(* ===== verification/StakingMoney.v ===== *)
(** * Proxies and pools

    [proxy_inv] and [money_inv] do not depend on shares ([proxy_skel], [money_skel]).
    [proxy_one] and [proxy_two] keep the totals of proxies when the record of one
    delegator changes, or that of a delegator and of its proxy. *)

From S2P Require Import Prelude Runs SdkDec SdkCoins GoStd CoinFacts Common StakingErrors Token Staking StakingSpec.
From S2P Require Import StakingShares.

#[local] Open Scope Z_scope.

Module StakingMoney.
Import Staking StakingSpec StakingShares.

Section money.
Context `{DO : Dec.Ops} `{DL : !Dec.Laws} `{CO : Coins.Ops} `{CL : !Coins.Laws} `{BO : Bank.Ops} `{BL : !Bank.Laws}
  `{SO : !SupplyOps} `{SL : !SupplyLaws} `{EV : Env} `{EL : !EnvLaws} {W : Type} `{AP : !App W}
  (WInv : W → Prop) (protected : AccAddress → Prop) `{AL : !AppLaws WInv protected}.
Implicit Types (w : W) (s : StakingState W) (V : Validator) (v : ValAddress) (a p : AccAddress).

Abbreviation MS := (M (StakingState W)) (only parsing).
Abbreviation vinv := (val_inv WInv) (only parsing).
Abbreviation quiet := (calm WInv protected) (only parsing).
Abbreviation sk := (skel WInv protected) (only parsing).
Abbreviation minv := (money_inv protected) (only parsing).

(** ** States that differ in shares *)

Lemma same_but_shares (d d' : Delegator) : set_Shares 0 d' = set_Shares 0 d → d' = set_Shares (Shares d') d.
Proof. destruct d, d'. unfold set_Shares. cbn. intros E. injection E. intros. by subst. Qed.

Lemma skel_del s s' a d' : sk s s' → delegators s' !! a = Some d' →
  ∃ d x, delegators s !! a = Some d ∧ d' = set_Shares x d.
Proof.
  intros H Hd. pose proof (sk_del _ _ _ _ H a) as E. rewrite Hd in E.
  destruct (delegators s !! a) as [d|]; [|done]. exists d, (Shares d'). split; [done|].
  apply (inj Some) in E. by apply same_but_shares.
Qed.

Lemma skel_del_inv s s' a d : sk s s' → delegators s !! a = Some d →
  ∃ x, delegators s' !! a = Some (set_Shares x d).
Proof.
  intros H Hd. pose proof (sk_del _ _ _ _ H a) as E. rewrite Hd in E.
  destruct (delegators s' !! a) as [d'|]; [|done]. exists (Shares d'). f_equal.
  apply (inj Some) in E. by apply same_but_shares.
Qed.

Lemma skel_val s s' v V : sk s s' → validators s' !! v = Some V →
  ∃ V0 x, validators s !! v = Some V0 ∧ V = reshare x V0.
Proof. intros H HV. pose proof (sk_vals _ _ _ _ H v) as E. by rewrite HV in E. Qed.

Lemma skel_tokens s s' : sk s s' → msum Tokens (delegators s') = msum Tokens (delegators s).
Proof.
  intros H. apply msum_pointwise. intros a. destruct (delegators s' !! a) as [d'|] eqn:E'.
  - destruct (skel_del _ _ _ _ H E') as (d & x & -> & ->). done.
  - destruct (delegators s !! a) as [d|] eqn:E; [|done]. destruct (skel_del_inv _ _ _ _ H E). congruence.
Qed.

Lemma skel_bound s s' p : sk s s' → bound_tokens s' p = bound_tokens s p.
Proof.
  intros H. apply msum_pointwise. intros a. destruct (delegators s' !! a) as [d'|] eqn:E'.
  - destruct (skel_del _ _ _ _ H E') as (d & x & -> & ->). done.
  - destruct (delegators s !! a) as [d|] eqn:E; [|done]. destruct (skel_del_inv _ _ _ _ H E). congruence.
Qed.

Lemma skel_msd s s' : sk s s' → msum vMinSelfDelegation (validators s') = msum vMinSelfDelegation (validators s).
Proof.
  intros H. apply msum_pointwise. intros v. pose proof (sk_vals _ _ _ _ H v) as E.
  destruct (validators s' !! v) as [V|].
  - destruct E as (V0 & x & -> & ->). done.
  - destruct (validators s !! v) as [V|]; [|done]. cbn. by rewrite (E V).
Qed.

(** The fields that do not take part. *)
Lemma skel_fields s s' : sk s s' → params s' = params s ∧ undelegations s' = undelegations s ∧
  timeQueue s' = timeQueue s ∧ proxies s' = proxies s ∧ epoch s' = epoch s.
Proof. intros H. rewrite (sk_rest _ _ _ _ H). done. Qed.

Lemma skel_bal s s' a : sk s s' → a = bondedAcc ∨ a = notBondedAcc → bal s' a = bal s a.
Proof.
  intros H Ha. unfold bal. destruct (skel_fields _ _ H) as (-> & _). by apply (calm_pools _ _ _ _ (sk_calm _ _ _ _ H)).
Qed.

Lemma money_skel s s' : sk s s' → minv s → minv s'.
Proof.
  intros H [M1 M2 M3 M4 M5 M6]. destruct (skel_fields _ _ H) as (E1 & E2 & E3 & E4 & _). split; rewrite ?E1; try done.
  - rewrite (skel_bal _ _ _ H), (skel_tokens _ _ H), (skel_msd _ _ H); [done|by left].
  - unfold surplus. rewrite (skel_bal _ _ _ H), E2; [done|by right].
  - intros a u. rewrite E2, E3. apply M5.
  - intros a Ha. destruct (M6 a) as [H1 H2].
    + rewrite E2 in Ha. destruct Ha as [[d Hd]|[[V HV]|Ha]]; [..|by right; right].
      * left. destruct (skel_del _ _ _ _ H Hd) as (d0 & x & ? & _). by eexists.
      * right; left. destruct (skel_val _ _ _ _ H HV) as (V0 & x & ? & _). by eexists.
    + split; [done|]. by apply (calm_accounts _ _ _ _ (sk_calm _ _ _ _ H)).
Qed.

Lemma proxy_skel s s' : sk s s' → proxy_inv s → proxy_inv s'.
Proof.
  intros H [P1 P2 P3]. destruct (skel_fields _ _ H) as (_ & _ & _ & E4 & _). split.
  - intros a d' Hd' Hp. destruct (skel_del _ _ _ _ H Hd') as (d & x & Hd & ->). cbn in *.
    destruct (P1 a d Hd Hp) as (H1 & H2 & p & H3 & H4). split; [done|]. split; [done|].
    destruct (skel_del_inv _ _ _ _ H H3) as [y Hy]. by exists (set_Shares y p).
  - intros a d' Hd'. destruct (skel_del _ _ _ _ H Hd') as (d & x & Hd & ->). rewrite (skel_bound _ _ _ H). exact (P2 a d Hd).
  - intros p a. rewrite E4, P3. split; intros [Hp (d & Hd & Ed)]; (split; [done|]).
    + destruct (skel_del_inv _ _ _ _ H Hd) as [y Hy]. by exists (set_Shares y d).
    + destruct (skel_del _ _ _ _ H Hd) as (d0 & x & Hd0 & ->). by exists d0.
Qed.

(** ** Proxies *)

(** What a delegator counts for a proxy. *)
Definition bound_to p (o : option Delegator) : Z :=
  from_option (λ d, if decide (ProxyAddress d = p) then Tokens d else 0) 0 o.

Lemma bound_upd s s' p a o : delegators s' = upd a o (delegators s) →
  bound_tokens s' p = bound_tokens s p - bound_to p (delegators s !! a) + bound_to p o.
Proof. intros E. unfold bound_tokens. rewrite E. apply msum_upd. Qed.

Lemma bound_none s p : (∀ b d, delegators s !! b = Some d → ProxyAddress d ≠ p) → bound_tokens s p = 0.
Proof.
  intros H. unfold bound_tokens. rewrite (msum_ext _ (λ d : Delegator, 0 * Tokens d)), msum_scale; [lia|].
  intros b d Hd. rewrite decide_False; [done|]. by apply (H b).
Qed.

(** Nobody is bound to a delegator that is no proxy. *)
Lemma not_proxy s a d : proxy_inv s → delegators s !! a = Some d → IsProxy d = false → a ≠ "" → ∀ b e,
  delegators s !! b = Some e → ProxyAddress e ≠ a.
Proof. intros HP Hd Hi Ha b e He <-. destruct (px_bound s HP b e He Ha) as (_ & _ & p & Hp & ?). congruence. Qed.

Lemma proxy_free s p P : proxy_inv s → delegators s !! p = Some P → IsProxy P = true → ProxyAddress P = "".
Proof.
  intros HP Hd Hi. destruct (decide (ProxyAddress P = "")) as [|Hp]; [done|].
  destruct (px_bound s HP p P Hd Hp) as (? & _). congruence.
Qed.

Definition no_empty s : Prop := delegators s !! "" = None.

Lemma proxy_one a o s s' : proxy_inv s → no_empty s → a ≠ "" →
  (∀ d, delegators s !! a = Some d → ProxyAddress d = "" ∧ (IsProxy d = true → ∃ e, o = Some e ∧ IsProxy e = true)) →
  (∀ e, o = Some e → ProxyAddress e = "" ∧ TotalDelegatedTokens e = bound_tokens s a) →
  delegators s' = upd a o (delegators s) → proxies s' = proxies s → proxy_inv s'.
Proof.
  intros HP HN Ha Hold Hnew ED EP.
  assert (∀ p, p ≠ "" → bound_tokens s' p = bound_tokens s p) as Hb.
  { intros p Hp. rewrite (bound_upd s s' p a o ED).
    assert (bound_to p (delegators s !! a) = 0) as ->.
    { unfold bound_to. destruct (delegators s !! a) as [d|] eqn:E; [|done]. cbn. destruct (Hold d) as [Hd _]; [done|].
      rewrite Hd, decide_False; done. }
    assert (bound_to p o = 0) as ->; [|lia]. unfold bound_to. destruct o as [e|]; [|done]. cbn.
    destruct (Hnew e) as [He _]; [done|]. rewrite He, decide_False; done. }
  split.
  - intros b d. rewrite ED, lookup_upd. case_decide as E; [intros Hd Hp; by destruct (Hnew d Hd)|].
    intros Hd Hp. destruct (px_bound s HP b d Hd Hp) as (H1 & H2 & q & H3 & H4). split; [done|]. split; [done|].
    rewrite lookup_upd. case_decide as E'; [|by exists q]. subst a. destruct (Hold q H3) as [_ Hq].
    destruct (Hq H4) as (e & -> & He). by exists e.
  - intros b d. rewrite ED, lookup_upd. case_decide as E; intros Hd.
    + subst b. rewrite Hb by done. by apply Hnew.
    + rewrite Hb; [by apply HP|]. intros ->. by rewrite HN in Hd.
  - intros p b. rewrite EP, (px_key s HP), ED, lookup_upd. case_decide as E; [|done]. subst b.
    split; intros [Hp (d & Hd & Ed)]; [destruct (Hold d Hd)|destruct (Hnew d Hd)]; congruence.
Qed.

Lemma proxy_two a o p P delta s s' : proxy_inv s → no_empty s → a ≠ p → a ≠ "" → p ≠ "" →
  delegators s !! p = Some P → IsProxy P = true →
  (∀ d, delegators s !! a = Some d → IsProxy d = false ∧ (ProxyAddress d = "" ∨ ProxyAddress d = p)) →
  is_Some (delegators s !! a) →
  (∀ e, o = Some e → TotalDelegatedTokens e = 0 ∧
     (ProxyAddress e ≠ "" → ProxyAddress e = p ∧ IsProxy e = false ∧ ValidatorAddresses e = [])) →
  delta = bound_to p o - bound_to p (delegators s !! a) →
  delegators s' = upd p (Some (set_TotalDelegatedTokens (TotalDelegatedTokens P + delta) P)) (upd a o (delegators s)) →
  (∀ q b, (q, b) ∈ proxies s' ↔
     if decide (b = a) then q ≠ "" ∧ ∃ e, o = Some e ∧ ProxyAddress e = q else (q, b) ∈ proxies s) →
  proxy_inv s'.
Proof.
  intros HP HN Hap Ha Hp HPd HPi Hold [d0 Hd0] Hnew Hdelta ED EP.
  pose proof (proxy_free s p P HP HPd HPi) as HPf. destruct (Hold d0 Hd0) as [Hi0 Hpa0].
  pose proof (not_proxy s a d0 HP Hd0 Hi0 Ha) as Hna. pose proof (bound_none s a Hna) as Hba.
  set (P' := set_TotalDelegatedTokens _ P) in *.
  assert (∀ q, q ≠ "" → bound_tokens s' q = bound_tokens s q + if decide (q = p) then delta else 0) as Hb.
  { intros q Hq. unfold bound_tokens. rewrite ED, !msum_upd, lookup_upd, decide_False by done. rewrite HPd, Hd0. cbn.
    rewrite HPf, (decide_False (P := "" = q)) by congruence. destruct (decide (q = p)) as [Eq|Eq].
    - subst q. rewrite Hdelta, Hd0. unfold bound_to. cbn. lia.
    - assert ((if decide (ProxyAddress d0 = q) then Tokens d0 else 0) = 0) as ->.
      { rewrite decide_False; [done|]. intros E. destruct Hpa0; congruence. }
      assert (from_option (λ d, if decide (ProxyAddress d = q) then Tokens d else 0) 0 o = 0) as ->; [|lia].
      destruct o as [e|]; [|done]. cbn. destruct (Hnew e) as [_ He]; [done|]. rewrite decide_False; [done|].
      intros E. destruct He as (E' & _); congruence. }
  assert (∀ b, b ≠ p → b ≠ a → delegators s' !! b = delegators s !! b) as Hoth.
  { intros b ??. by rewrite ED, !lookup_upd, !decide_False by done. }
  assert (delegators s' !! p = Some P') as HP' by (by rewrite ED, lookup_upd, decide_True).
  assert (delegators s' !! a = o) as Ha' by (by rewrite ED, lookup_upd, decide_False, lookup_upd, decide_True by done).
  split.
  - intros b d Hd Hpb. destruct (decide (b = p)) as [->|Hbp].
    { rewrite HP' in Hd. injection Hd as <-. by destruct Hpb. }
    destruct (decide (b = a)) as [->|Hba'].
    { rewrite Ha' in Hd. destruct (Hnew d Hd) as [_ He]. destruct (He Hpb) as (E1 & E2 & E3). rewrite E1.
      split; [done|]. split; [done|]. by exists P'. }
    rewrite Hoth in Hd by done. destruct (px_bound s HP b d Hd Hpb) as (H1 & H2 & q & H3 & H4).
    split; [done|]. split; [done|]. destruct (decide (ProxyAddress d = p)) as [->|]; [by exists P'|].
    rewrite Hoth; [by exists q|done|]. by apply (Hna b).
  - intros b d Hd. destruct (decide (b = p)) as [->|Hbp].
    { rewrite HP' in Hd. injection Hd as <-. rewrite Hb, decide_True by done. cbn. by rewrite (px_total s HP p P HPd). }
    destruct (decide (b = a)) as [->|Hba'].
    { rewrite Ha' in Hd. destruct (Hnew d Hd) as [-> _]. rewrite Hb, decide_False by done. lia. }
    rewrite Hoth in Hd by done. rewrite Hb, decide_False; [|done|].
    + rewrite (px_total s HP b d Hd). lia.
    + intros ->. by rewrite HN in Hd.
  - intros q b. rewrite EP. case_decide as Eb; [subst b; by rewrite Ha'|]. rewrite (px_key s HP).
    destruct (decide (b = p)) as [->|]; [|by rewrite Hoth].
    rewrite HP', HPd. split; intros [Hq (d & [= <-] & Ed)]; cbn in Ed; congruence.
Qed.
End money.

End StakingMoney.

Your objective —
In the records above, find the line with "Import Staking StakingSpec StakingShares."; write out exactly that line and each one after it, stopping after the line with "Abbreviation vinv := (val_inv".

Exercise output —
Import Staking StakingSpec StakingShares.

Section money.
Context `{DO : Dec.Ops} `{DL : !Dec.Laws} `{CO : Coins.Ops} `{CL : !Coins.Laws} `{BO : Bank.Ops} `{BL : !Bank.Laws}
  `{SO : !SupplyOps} `{SL : !SupplyLaws} `{EV : Env} `{EL : !EnvLaws} {W : Type} `{AP : !App W}
  (WInv : W → Prop) (protected : AccAddress → Prop) `{AL : !AppLaws WInv protected}.
Implicit Types (w : W) (s : StakingState W) (V : Validator) (v : ValAddress) (a p : AccAddress).

Abbreviation MS := (M (StakingState W)) (only parsing).
Abbreviation vinv := (val_inv WInv) (only parsing).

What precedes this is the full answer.